Aspects of quantitative Cladocera-based reconstructions are also examined here. For example, Davidson et al. (2011a) analysed cladoceran surface sediment assemblages from 53 lakes in Greenland with substantial variation in lake depth and fish abundance, and developed lake-depth transfer functions for various sets of lakes (i.e. with and/or without fish). As such, they were able to assess the degree to which variation in predation pressure can interfere with an empirical model based largely on an indirect relationship. Luoto et al. (2011) investigated the influence of hydrological variables and stream flow on quantitative Cladocera-based air temperature and water depth reconstructions. In doing so, they also addressed the issue of sampling point selection in down core paleolimnological studies. In the same context of lake level reconstruction, Siitonen et al. (2011) provided a Cladocera-based Holocene lake-depth reconstruction of a northern boreal lake in Finnish Lapland, and compared this with reconstructions based on other proxies, in order to evaluate the utility of Cladocera as single-used proxy.

Six papers in this special issue provide actual Cladocera-based reconstructions, and as such, validate the potential of subfossil Cladocera as sentinels of environmental change. Using the so-called ‘top–bottom’ approach, Nevalainen et al. (2011a, b) compared contemporary and pre-industrial age (before 1850 AD) fossil assemblages of Cladocera in sediment cores from 25 lakes in the Italian and Swiss Alps to investigate the impact of mounting anthropogenic stresses over the past 150 years on community composition. Milecka et al. (2011) provided a paleoenvironmental record of lake and catchment changes in northern Poland during the Late Glacial and the beginning of the Holocene. Similarly, Kattel & Sirocko (2011) examined the role of cladocera for reconstruction of the environmental, cultural and archaelogical development in the Eifel maar lakes region (West Germany) during the Late Glacial and Holocene periods; and Korponai et al. (2011a) analysed subfossil cladocera assemblages from Late Glacial/Preboreal sediments of Lake Brazi (a South Carpathian mountain lake) to trace the community response to rapid climatic warming that occurred during this period. Korponai et al. (2011b), then again, provided a Cladocera-based reconstruction of trophic states in Lake Balaton (Hungary) over the last several thousand years; and López-Blanco et al. (2011) presents some interesting data on Cladocera species shifts resulting from hydrological alterations caused by a canal in Lake El Tobar, Spain.

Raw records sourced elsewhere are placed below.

(* ===== verification/Bitmap.v ===== *)
(** * Bitmaps ([include/rte_bitmap.h]).

    Two arrays of 64-bit slabs: a bit of [array2] is an element, a bit of
    [array1] says whether a cache line (8 slabs) of [array2] holds one.  The scan
    walks over the non-empty slabs with the help of [array1].  The bitmap lies in
    memory that the caller provides; the model keeps the contents of the two
    arrays, and [__rte_bitmap_get_memory_footprint] says where they lie. *)
From stdpp Require Import prelude list numbers.
From S2P Require Import Prelude Bits.
Open Scope Z_scope.

Definition RTE_BITMAP_SLAB_BIT_SIZE : Z := 64.
Definition RTE_BITMAP_SLAB_BIT_SIZE_LOG2 : Z := 6.
Definition RTE_BITMAP_SLAB_BIT_MASK : Z := RTE_BITMAP_SLAB_BIT_SIZE - 1.
Definition RTE_CACHE_LINE_SIZE : Z := 64.
Definition RTE_CACHE_LINE_MASK : Z := RTE_CACHE_LINE_SIZE - 1.
Definition RTE_BITMAP_CL_BIT_SIZE : Z := RTE_CACHE_LINE_SIZE * 8.
Definition RTE_BITMAP_CL_BIT_SIZE_LOG2 : Z := 6 + 3.
Definition RTE_BITMAP_CL_SLAB_SIZE : Z := RTE_BITMAP_CL_BIT_SIZE / RTE_BITMAP_SLAB_BIT_SIZE.
Definition RTE_BITMAP_CL_SLAB_SIZE_LOG2 : Z :=
  RTE_BITMAP_CL_BIT_SIZE_LOG2 - RTE_BITMAP_SLAB_BIT_SIZE_LOG2.
Definition RTE_BITMAP_CL_SLAB_MASK : Z := RTE_BITMAP_CL_SLAB_SIZE - 1.

Record rte_bitmap := mk_bitmap {
  array1 : list Z;
  array2 : list Z;
  array1_size : Z;
  array2_size : Z;
  index1 : Z;
  offset1 : Z;
  index2 : Z;
  go2 : Z
}.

This issue also illustrates the usefulness of combining paleo- and neo-ecological observational studies, as well as short-term experiments in assessing the response of Cladocera to environmental change. Fischer et al. (2011) showed that Daphnia abundance can serve as a powerful sentinel to climate change in alpine lakes of the Rocky Mountains.

Finally, using examples from Danish, Estonian and UK lakes, Jeppesen et al. (2011) showed in their review paper that zooplankton (sampled from the sediment and water) have a strong indicator value. As such, the authors plead for including zooplankton in the ecological quality assessment of lakes according to the European Water Framework Directive (WFD; European Union, 2000). Within the same WFD, Davidson et al. (2011b) compared plant macrofossil and subfossil Cladocera assemblages from 21 sediment cores spanning the last two to three centuries, and further confirm the (paleo)indicator value of Cladocera in shallow lakes.

In summary, the articles presented in this Special Issue are intended to explore and highlight the indicator value of Cladoceran, using both modern and paleolimnological approaches. Although it is clear that more research is needed to validate results in a geographically larger context, this issue definitely brings out research areas which will prove fruitful for future investigation.